Problem
Copy out exactly the lines below that run from the one holding "pose proof (pl_search" to the one holding "set (markers := from_floor", keeping both of those lines and no others.
════════
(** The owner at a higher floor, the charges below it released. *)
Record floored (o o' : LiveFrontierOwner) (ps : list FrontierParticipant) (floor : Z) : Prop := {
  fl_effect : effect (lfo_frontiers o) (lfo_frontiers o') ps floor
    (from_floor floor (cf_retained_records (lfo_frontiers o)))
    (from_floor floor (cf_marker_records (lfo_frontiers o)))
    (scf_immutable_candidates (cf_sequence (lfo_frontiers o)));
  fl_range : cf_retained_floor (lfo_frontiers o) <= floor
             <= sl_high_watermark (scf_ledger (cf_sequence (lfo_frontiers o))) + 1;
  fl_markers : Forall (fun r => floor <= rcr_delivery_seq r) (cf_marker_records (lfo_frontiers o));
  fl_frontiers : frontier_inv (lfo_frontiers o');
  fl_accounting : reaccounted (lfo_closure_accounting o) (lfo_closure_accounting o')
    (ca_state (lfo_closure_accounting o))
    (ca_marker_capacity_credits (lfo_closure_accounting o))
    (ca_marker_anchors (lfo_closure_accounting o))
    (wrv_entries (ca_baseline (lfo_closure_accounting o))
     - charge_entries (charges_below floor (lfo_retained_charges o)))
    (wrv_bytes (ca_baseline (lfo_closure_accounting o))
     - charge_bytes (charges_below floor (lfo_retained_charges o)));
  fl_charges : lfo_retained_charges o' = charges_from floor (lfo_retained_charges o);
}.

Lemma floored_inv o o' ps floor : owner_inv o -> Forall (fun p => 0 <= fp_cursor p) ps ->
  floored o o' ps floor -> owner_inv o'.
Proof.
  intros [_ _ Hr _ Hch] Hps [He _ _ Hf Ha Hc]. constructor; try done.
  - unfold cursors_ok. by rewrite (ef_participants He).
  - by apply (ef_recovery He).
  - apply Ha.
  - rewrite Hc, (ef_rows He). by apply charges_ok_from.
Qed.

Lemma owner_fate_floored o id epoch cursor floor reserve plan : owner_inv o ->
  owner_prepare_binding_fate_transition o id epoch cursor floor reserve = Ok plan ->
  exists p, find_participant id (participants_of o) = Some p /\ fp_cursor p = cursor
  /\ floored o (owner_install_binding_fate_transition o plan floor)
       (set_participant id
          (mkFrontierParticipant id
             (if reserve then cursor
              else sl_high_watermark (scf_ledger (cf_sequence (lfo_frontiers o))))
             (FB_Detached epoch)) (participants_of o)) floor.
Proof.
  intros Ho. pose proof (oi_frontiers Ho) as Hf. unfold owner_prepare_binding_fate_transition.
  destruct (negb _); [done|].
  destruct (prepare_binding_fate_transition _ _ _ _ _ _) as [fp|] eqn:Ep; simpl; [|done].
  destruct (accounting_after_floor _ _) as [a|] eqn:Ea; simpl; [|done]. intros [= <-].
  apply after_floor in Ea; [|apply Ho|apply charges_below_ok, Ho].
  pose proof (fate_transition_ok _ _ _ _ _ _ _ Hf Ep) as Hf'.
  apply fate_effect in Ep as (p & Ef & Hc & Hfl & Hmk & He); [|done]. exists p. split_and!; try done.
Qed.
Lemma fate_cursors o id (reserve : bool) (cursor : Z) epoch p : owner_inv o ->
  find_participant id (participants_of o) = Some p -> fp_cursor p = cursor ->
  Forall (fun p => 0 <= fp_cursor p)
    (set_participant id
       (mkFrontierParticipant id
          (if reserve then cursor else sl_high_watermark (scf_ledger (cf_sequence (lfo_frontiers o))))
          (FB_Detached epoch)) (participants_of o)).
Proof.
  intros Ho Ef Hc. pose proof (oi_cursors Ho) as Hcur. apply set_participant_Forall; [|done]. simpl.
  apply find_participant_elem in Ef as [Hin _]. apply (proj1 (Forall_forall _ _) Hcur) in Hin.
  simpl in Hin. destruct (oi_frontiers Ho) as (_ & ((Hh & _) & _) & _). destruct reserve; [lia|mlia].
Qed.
════════
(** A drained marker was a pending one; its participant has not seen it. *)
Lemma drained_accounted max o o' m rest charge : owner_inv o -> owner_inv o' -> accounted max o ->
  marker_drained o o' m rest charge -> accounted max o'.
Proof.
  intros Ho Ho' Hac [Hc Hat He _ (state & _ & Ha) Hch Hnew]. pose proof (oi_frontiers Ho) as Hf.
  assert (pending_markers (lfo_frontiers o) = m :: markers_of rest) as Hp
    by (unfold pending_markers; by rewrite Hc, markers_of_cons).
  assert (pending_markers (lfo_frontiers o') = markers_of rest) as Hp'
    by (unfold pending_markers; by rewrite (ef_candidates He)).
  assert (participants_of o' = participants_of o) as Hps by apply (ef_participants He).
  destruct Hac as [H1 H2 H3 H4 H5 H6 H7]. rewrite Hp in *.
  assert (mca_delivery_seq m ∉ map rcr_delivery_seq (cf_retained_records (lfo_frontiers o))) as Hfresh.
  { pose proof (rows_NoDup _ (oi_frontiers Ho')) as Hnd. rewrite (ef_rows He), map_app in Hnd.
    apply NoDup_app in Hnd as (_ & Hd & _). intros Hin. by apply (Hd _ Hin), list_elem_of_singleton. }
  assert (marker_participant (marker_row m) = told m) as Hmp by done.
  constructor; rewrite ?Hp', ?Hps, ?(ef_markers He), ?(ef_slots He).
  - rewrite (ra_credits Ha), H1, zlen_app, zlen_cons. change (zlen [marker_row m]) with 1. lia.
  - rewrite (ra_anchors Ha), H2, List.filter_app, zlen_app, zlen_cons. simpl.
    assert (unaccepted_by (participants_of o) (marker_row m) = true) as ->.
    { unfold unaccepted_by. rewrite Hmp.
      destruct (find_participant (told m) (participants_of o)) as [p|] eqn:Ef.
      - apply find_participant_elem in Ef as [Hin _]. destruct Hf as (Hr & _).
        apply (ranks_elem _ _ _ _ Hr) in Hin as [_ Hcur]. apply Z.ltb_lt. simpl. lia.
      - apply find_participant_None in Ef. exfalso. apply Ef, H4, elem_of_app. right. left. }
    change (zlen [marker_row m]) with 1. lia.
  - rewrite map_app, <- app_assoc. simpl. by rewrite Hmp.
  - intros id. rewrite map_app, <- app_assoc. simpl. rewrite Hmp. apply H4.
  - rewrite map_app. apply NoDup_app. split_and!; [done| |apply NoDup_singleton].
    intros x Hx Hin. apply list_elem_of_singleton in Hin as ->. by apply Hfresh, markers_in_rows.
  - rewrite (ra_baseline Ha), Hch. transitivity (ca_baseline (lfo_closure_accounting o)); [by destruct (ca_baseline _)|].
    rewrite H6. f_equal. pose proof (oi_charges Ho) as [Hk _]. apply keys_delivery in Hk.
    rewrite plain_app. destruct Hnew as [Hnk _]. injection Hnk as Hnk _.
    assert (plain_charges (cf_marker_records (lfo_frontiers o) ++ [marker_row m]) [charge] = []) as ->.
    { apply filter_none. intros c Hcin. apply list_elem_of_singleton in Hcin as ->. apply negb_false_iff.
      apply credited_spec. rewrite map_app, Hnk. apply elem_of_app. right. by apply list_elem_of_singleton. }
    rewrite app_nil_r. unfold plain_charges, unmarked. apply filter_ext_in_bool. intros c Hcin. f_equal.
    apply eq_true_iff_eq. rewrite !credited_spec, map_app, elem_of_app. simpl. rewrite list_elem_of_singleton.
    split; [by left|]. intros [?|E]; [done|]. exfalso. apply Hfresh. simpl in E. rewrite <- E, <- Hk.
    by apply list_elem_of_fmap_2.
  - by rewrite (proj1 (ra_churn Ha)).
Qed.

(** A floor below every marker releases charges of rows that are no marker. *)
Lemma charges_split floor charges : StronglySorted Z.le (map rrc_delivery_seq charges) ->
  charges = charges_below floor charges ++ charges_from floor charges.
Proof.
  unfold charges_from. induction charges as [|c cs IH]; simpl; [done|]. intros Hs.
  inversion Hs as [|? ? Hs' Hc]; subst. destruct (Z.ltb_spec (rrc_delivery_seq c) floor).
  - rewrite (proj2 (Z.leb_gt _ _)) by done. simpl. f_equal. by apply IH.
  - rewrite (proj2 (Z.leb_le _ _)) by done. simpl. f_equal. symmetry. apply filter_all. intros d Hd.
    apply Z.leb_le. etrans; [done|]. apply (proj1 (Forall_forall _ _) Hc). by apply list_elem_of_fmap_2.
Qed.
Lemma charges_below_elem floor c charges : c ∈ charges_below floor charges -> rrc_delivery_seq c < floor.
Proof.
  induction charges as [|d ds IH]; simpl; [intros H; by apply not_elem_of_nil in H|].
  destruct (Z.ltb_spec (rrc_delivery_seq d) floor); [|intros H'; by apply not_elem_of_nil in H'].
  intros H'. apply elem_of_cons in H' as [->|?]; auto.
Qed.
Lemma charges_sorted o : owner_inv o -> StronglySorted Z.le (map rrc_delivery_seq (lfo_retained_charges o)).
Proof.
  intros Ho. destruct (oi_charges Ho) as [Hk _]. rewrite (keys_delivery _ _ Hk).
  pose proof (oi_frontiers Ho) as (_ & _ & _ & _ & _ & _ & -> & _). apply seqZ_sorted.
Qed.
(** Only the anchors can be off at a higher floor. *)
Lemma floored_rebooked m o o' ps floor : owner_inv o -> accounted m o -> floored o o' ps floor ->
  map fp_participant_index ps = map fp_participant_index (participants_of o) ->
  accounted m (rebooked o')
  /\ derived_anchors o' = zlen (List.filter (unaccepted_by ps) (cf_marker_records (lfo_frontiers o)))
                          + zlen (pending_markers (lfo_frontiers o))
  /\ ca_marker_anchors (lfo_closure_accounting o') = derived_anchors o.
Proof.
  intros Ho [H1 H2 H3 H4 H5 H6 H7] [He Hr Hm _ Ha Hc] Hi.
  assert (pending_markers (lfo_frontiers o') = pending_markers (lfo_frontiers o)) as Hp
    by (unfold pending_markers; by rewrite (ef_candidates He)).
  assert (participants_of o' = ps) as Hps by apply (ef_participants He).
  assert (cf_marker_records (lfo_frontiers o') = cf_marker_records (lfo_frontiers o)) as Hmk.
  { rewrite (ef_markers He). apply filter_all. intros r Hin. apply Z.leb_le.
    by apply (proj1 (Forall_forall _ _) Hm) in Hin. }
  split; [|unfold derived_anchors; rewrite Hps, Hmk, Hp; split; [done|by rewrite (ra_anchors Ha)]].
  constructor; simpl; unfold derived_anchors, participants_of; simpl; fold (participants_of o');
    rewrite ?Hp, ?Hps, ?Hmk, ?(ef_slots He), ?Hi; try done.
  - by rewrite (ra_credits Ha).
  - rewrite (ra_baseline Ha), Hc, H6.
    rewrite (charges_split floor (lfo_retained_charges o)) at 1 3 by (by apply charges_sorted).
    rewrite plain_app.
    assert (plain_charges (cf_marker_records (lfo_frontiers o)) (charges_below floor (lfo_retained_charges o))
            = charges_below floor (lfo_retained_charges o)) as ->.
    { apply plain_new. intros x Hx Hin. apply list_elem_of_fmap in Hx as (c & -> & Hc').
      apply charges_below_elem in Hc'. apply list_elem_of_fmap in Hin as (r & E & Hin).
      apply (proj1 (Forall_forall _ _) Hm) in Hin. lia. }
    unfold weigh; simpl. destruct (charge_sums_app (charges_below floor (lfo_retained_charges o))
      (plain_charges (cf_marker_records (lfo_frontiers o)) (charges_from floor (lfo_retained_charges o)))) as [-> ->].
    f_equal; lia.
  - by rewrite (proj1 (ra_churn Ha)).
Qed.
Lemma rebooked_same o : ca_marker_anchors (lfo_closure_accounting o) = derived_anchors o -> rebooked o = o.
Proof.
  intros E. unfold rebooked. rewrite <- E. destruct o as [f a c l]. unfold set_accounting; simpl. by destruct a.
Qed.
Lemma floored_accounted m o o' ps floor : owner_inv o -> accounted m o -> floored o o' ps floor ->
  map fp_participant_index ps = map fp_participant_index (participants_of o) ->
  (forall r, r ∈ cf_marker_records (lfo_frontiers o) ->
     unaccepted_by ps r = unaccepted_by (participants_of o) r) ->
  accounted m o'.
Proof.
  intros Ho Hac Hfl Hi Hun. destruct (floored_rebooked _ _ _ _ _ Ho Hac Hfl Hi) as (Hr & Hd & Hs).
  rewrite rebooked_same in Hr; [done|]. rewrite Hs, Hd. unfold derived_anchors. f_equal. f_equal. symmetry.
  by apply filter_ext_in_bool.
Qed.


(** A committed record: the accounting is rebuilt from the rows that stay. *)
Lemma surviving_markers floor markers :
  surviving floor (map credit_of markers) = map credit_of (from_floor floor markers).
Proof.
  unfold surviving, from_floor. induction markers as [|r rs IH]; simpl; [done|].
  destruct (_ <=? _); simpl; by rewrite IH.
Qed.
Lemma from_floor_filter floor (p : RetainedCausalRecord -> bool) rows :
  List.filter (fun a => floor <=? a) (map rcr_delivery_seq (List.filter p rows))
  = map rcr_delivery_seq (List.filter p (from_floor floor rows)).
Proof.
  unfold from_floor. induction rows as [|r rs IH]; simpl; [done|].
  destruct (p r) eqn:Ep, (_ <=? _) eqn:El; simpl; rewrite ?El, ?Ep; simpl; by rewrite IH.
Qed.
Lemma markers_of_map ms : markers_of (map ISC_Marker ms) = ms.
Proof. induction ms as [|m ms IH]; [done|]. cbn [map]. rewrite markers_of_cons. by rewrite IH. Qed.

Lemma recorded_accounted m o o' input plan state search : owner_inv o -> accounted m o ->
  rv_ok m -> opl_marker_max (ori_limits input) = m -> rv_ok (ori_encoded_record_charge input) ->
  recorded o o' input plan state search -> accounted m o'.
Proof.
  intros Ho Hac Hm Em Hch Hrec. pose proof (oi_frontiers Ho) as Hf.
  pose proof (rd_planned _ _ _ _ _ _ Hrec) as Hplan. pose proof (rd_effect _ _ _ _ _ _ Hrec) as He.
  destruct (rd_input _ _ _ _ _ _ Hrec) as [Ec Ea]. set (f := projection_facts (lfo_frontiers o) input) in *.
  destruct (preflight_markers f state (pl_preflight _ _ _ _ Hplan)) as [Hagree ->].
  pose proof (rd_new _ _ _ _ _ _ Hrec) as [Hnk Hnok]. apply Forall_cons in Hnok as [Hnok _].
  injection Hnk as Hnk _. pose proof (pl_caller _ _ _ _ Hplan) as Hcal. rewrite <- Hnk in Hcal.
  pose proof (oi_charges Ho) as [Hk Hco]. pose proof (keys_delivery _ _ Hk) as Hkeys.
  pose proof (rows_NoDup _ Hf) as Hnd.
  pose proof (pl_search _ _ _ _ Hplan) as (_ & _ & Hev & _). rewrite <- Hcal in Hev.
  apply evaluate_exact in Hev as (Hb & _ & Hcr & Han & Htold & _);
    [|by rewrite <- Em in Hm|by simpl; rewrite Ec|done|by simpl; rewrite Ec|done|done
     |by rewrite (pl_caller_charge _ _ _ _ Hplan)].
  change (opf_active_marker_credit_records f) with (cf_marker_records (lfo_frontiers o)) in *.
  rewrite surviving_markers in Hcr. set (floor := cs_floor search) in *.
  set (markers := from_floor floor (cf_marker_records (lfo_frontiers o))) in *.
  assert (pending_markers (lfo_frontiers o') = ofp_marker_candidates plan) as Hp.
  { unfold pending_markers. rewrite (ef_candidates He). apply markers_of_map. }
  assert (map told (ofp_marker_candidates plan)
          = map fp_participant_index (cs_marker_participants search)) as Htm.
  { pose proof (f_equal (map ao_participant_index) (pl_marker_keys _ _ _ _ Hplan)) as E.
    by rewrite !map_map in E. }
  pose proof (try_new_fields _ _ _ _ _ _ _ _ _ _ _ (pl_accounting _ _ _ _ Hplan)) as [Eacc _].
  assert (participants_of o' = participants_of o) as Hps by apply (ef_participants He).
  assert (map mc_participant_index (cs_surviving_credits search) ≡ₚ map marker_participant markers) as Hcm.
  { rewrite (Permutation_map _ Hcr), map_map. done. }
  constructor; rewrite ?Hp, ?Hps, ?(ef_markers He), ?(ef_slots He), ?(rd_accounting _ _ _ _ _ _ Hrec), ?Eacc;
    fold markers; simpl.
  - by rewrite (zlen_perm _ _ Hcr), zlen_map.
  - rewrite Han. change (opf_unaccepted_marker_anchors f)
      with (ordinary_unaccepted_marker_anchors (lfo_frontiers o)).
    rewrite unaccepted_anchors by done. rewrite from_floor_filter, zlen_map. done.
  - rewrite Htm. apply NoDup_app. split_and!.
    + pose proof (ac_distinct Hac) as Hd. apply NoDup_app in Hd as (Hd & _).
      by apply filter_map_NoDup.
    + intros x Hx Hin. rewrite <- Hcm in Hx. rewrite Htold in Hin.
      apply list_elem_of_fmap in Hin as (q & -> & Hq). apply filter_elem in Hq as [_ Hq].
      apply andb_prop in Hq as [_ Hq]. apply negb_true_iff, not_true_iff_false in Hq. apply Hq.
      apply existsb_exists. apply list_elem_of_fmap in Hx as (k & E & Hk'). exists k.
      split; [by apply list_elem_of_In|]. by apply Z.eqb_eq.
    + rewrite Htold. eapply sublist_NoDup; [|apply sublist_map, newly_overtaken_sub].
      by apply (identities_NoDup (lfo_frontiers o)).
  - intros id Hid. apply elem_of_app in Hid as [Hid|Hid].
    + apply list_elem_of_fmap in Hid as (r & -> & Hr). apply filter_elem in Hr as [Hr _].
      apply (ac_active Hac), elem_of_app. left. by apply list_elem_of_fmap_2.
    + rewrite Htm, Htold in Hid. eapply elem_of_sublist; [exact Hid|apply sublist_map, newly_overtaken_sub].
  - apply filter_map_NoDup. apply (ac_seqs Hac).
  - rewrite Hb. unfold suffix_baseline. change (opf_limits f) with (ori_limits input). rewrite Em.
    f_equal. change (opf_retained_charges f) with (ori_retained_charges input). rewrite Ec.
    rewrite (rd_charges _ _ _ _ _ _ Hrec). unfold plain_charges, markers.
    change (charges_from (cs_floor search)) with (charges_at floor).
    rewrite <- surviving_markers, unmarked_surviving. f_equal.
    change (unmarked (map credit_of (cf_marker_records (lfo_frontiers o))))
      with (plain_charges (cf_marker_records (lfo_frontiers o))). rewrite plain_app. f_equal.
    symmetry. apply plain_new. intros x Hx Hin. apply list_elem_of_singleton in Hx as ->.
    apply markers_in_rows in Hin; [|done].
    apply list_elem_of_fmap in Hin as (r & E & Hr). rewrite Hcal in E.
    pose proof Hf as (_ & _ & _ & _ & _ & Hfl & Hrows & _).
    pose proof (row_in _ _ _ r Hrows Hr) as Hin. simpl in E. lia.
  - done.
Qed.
════════
Exercise result
  pose proof (pl_search _ _ _ _ Hplan) as (_ & _ & Hev & _). rewrite <- Hcal in Hev.
  apply evaluate_exact in Hev as (Hb & _ & Hcr & Han & Htold & _);
    [|by rewrite <- Em in Hm|by simpl; rewrite Ec|done|by simpl; rewrite Ec|done|done
     |by rewrite (pl_caller_charge _ _ _ _ Hplan)].
  change (opf_active_marker_credit_records f) with (cf_marker_records (lfo_frontiers o)) in *.
  rewrite surviving_markers in Hcr. set (floor := cs_floor search) in *.
  set (markers := from_floor floor (cf_marker_records (lfo_frontiers o))) in *.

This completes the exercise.